# THE TASK:
Working from the line that contains "Lemma all_str_back l" down to the last line below, repeat each line exactly.

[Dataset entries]
↓

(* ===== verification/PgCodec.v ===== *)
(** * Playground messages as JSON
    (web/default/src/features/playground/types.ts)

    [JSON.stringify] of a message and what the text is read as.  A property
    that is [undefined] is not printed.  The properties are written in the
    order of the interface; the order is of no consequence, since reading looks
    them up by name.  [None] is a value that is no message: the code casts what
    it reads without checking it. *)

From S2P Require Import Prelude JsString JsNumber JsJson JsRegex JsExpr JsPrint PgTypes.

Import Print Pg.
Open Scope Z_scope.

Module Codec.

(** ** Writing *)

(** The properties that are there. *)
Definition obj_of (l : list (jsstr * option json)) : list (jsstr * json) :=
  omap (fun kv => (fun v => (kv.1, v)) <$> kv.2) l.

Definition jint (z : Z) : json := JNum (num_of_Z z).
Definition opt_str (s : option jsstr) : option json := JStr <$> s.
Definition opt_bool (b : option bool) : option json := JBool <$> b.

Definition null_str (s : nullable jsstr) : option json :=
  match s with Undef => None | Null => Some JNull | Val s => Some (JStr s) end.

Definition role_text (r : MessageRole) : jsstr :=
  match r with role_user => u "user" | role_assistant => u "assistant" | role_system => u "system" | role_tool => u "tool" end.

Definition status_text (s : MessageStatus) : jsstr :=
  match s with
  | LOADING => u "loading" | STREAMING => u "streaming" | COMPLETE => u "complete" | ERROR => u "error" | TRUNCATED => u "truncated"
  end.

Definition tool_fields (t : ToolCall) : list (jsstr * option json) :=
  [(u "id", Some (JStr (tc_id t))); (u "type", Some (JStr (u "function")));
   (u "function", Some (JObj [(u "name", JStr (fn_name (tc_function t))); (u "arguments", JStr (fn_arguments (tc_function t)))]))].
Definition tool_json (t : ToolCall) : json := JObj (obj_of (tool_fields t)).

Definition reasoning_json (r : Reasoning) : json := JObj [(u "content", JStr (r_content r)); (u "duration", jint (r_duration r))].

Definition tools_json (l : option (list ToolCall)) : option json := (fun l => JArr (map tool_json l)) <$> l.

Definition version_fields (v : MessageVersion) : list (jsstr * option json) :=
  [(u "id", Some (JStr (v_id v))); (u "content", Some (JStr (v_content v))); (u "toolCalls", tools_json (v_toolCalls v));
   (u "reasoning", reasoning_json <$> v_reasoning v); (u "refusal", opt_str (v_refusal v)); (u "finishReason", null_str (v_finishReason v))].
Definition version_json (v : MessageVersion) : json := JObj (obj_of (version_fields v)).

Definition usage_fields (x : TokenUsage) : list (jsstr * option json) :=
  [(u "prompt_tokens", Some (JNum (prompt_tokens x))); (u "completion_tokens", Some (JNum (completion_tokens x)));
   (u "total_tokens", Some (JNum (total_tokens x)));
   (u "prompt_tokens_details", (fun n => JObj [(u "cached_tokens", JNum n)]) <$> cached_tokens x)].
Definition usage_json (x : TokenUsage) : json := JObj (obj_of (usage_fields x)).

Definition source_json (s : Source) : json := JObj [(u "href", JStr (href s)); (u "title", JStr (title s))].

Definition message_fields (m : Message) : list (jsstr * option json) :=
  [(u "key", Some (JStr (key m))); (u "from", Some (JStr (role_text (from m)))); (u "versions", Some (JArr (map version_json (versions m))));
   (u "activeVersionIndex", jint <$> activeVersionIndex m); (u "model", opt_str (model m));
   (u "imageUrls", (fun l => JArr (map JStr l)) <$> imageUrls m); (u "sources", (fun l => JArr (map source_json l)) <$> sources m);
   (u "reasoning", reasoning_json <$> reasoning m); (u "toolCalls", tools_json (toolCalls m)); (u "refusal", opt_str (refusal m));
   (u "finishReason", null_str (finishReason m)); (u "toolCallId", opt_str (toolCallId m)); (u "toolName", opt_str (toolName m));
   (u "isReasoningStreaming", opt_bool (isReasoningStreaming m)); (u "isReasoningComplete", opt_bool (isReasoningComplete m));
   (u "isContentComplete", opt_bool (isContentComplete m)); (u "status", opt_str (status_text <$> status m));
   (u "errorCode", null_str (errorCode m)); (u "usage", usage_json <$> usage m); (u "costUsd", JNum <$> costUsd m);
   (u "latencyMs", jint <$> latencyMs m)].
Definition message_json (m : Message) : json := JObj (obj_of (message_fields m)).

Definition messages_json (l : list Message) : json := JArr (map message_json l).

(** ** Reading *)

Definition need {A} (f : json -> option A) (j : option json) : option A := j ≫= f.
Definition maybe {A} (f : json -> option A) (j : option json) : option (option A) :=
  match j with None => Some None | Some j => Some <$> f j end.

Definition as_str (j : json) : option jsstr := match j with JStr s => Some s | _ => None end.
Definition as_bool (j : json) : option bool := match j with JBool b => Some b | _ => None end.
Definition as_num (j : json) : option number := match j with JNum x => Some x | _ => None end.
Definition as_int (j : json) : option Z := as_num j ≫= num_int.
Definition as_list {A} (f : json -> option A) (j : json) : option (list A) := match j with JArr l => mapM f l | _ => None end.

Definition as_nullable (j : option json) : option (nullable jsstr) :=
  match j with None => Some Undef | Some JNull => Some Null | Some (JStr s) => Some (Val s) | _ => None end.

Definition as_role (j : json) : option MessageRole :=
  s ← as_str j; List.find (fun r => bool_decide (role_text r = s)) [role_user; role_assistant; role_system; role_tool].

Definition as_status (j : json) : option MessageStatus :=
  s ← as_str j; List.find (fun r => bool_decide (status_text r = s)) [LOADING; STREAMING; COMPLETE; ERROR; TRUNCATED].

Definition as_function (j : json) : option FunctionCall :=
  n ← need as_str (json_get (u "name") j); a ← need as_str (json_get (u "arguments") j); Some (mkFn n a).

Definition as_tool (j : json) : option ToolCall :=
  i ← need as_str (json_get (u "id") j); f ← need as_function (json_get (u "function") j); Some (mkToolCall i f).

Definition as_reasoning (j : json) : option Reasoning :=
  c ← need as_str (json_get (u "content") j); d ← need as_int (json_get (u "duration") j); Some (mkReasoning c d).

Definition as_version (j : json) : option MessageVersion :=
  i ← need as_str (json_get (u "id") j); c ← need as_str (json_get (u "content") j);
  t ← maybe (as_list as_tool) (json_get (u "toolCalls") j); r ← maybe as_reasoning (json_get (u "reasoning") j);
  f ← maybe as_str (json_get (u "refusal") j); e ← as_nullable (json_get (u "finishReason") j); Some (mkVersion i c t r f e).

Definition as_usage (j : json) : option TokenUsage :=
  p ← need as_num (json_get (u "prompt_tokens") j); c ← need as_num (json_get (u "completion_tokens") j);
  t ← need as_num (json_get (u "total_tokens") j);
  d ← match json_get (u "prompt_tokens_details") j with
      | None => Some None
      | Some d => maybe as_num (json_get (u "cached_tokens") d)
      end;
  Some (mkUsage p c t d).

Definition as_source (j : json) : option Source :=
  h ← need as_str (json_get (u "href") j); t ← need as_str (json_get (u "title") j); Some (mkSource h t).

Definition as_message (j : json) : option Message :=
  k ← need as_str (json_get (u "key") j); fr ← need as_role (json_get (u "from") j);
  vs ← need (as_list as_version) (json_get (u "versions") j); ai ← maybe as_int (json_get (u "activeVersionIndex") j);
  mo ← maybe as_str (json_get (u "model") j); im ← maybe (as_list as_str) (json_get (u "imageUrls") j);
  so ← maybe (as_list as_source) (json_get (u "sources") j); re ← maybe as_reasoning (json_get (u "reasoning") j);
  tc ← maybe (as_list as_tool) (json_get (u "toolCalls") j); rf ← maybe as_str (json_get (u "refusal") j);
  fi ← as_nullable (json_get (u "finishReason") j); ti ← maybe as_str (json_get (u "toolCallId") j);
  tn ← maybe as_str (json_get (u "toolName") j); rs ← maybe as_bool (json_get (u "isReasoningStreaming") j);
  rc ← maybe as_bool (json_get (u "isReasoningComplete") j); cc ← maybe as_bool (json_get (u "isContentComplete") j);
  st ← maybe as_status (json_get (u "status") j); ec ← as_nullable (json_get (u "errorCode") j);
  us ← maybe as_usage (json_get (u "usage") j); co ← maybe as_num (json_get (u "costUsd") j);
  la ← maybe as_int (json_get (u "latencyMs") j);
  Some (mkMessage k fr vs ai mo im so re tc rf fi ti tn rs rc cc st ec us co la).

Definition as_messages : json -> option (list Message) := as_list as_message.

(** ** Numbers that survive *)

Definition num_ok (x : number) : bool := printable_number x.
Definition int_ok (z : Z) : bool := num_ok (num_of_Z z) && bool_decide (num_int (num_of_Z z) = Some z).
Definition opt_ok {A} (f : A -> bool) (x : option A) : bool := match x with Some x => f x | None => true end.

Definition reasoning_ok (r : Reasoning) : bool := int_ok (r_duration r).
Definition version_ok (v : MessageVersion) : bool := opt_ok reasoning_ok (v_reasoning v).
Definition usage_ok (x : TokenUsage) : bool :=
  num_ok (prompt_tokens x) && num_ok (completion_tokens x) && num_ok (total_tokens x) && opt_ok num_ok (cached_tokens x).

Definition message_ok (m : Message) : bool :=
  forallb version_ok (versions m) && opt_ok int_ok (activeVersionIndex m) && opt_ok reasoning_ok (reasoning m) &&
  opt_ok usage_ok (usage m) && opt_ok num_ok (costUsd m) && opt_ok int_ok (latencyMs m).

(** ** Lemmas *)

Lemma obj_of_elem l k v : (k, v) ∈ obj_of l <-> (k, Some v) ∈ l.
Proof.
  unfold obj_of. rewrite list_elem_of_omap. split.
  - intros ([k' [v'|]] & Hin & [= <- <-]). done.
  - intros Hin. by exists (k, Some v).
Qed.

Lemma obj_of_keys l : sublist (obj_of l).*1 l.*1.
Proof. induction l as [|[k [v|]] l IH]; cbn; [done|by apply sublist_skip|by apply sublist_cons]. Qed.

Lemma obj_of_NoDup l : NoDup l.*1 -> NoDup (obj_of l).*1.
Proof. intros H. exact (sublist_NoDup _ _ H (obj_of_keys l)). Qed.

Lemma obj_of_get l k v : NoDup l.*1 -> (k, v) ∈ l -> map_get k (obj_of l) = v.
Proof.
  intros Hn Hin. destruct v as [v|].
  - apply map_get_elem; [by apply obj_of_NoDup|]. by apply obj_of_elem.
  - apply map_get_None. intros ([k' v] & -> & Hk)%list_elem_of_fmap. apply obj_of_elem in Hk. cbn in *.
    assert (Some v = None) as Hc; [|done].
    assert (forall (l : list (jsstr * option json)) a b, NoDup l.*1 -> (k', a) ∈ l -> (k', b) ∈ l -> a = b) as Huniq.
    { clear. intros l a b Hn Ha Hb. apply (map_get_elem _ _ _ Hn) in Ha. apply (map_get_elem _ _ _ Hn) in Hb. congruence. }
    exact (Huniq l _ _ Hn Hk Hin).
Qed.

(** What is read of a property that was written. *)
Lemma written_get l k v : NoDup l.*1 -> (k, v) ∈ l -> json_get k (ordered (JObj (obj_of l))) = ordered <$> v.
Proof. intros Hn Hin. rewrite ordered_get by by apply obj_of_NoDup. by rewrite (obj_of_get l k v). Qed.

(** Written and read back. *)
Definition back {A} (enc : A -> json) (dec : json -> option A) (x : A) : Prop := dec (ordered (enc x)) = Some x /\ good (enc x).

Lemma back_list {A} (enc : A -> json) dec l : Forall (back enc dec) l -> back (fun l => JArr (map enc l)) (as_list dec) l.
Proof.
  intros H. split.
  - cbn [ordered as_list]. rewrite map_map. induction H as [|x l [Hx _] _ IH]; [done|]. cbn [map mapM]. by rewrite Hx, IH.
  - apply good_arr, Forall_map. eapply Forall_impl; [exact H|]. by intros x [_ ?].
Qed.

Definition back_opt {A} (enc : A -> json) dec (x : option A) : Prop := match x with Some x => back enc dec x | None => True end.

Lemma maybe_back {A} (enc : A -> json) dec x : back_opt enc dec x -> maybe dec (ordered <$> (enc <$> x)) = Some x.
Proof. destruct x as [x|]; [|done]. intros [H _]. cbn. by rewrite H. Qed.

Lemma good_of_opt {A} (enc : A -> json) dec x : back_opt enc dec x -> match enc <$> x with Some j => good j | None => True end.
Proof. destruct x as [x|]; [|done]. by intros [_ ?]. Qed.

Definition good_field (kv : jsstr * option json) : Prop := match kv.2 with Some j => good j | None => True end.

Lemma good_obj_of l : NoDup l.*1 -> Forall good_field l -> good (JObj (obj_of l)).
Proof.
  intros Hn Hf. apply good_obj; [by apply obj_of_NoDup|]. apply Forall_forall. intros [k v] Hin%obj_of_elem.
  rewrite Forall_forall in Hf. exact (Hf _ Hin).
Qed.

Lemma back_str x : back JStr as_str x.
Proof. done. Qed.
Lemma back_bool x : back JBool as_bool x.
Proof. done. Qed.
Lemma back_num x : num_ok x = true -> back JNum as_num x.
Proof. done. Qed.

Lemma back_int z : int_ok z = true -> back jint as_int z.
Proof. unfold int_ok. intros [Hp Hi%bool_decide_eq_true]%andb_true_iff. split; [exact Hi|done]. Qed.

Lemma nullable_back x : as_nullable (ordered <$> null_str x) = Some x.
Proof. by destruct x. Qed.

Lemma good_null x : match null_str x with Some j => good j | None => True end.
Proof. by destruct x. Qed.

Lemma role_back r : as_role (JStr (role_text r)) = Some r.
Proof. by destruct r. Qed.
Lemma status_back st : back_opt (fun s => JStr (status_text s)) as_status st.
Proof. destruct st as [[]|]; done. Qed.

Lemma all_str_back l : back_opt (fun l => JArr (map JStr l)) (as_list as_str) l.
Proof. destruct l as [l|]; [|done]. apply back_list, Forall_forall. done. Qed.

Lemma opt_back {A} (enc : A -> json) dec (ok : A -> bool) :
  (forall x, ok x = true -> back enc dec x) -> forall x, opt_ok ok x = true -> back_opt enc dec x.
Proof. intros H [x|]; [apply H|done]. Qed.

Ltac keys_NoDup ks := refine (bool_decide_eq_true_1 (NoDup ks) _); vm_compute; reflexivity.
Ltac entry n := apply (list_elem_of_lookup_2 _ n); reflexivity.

↑

# RESULT OF THE TASK:
Lemma all_str_back l : back_opt (fun l => JArr (map JStr l)) (as_list as_str) l.
Proof. destruct l as [l|]; [|done]. apply back_list, Forall_forall. done. Qed.

Lemma opt_back {A} (enc : A -> json) dec (ok : A -> bool) :
  (forall x, ok x = true -> back enc dec x) -> forall x, opt_ok ok x = true -> back_opt enc dec x.
Proof. intros H [x|]; [apply H|done]. Qed.

Ltac keys_NoDup ks := refine (bool_decide_eq_true_1 (NoDup ks) _); vm_compute; reflexivity.
Ltac entry n := apply (list_elem_of_lookup_2 _ n); reflexivity.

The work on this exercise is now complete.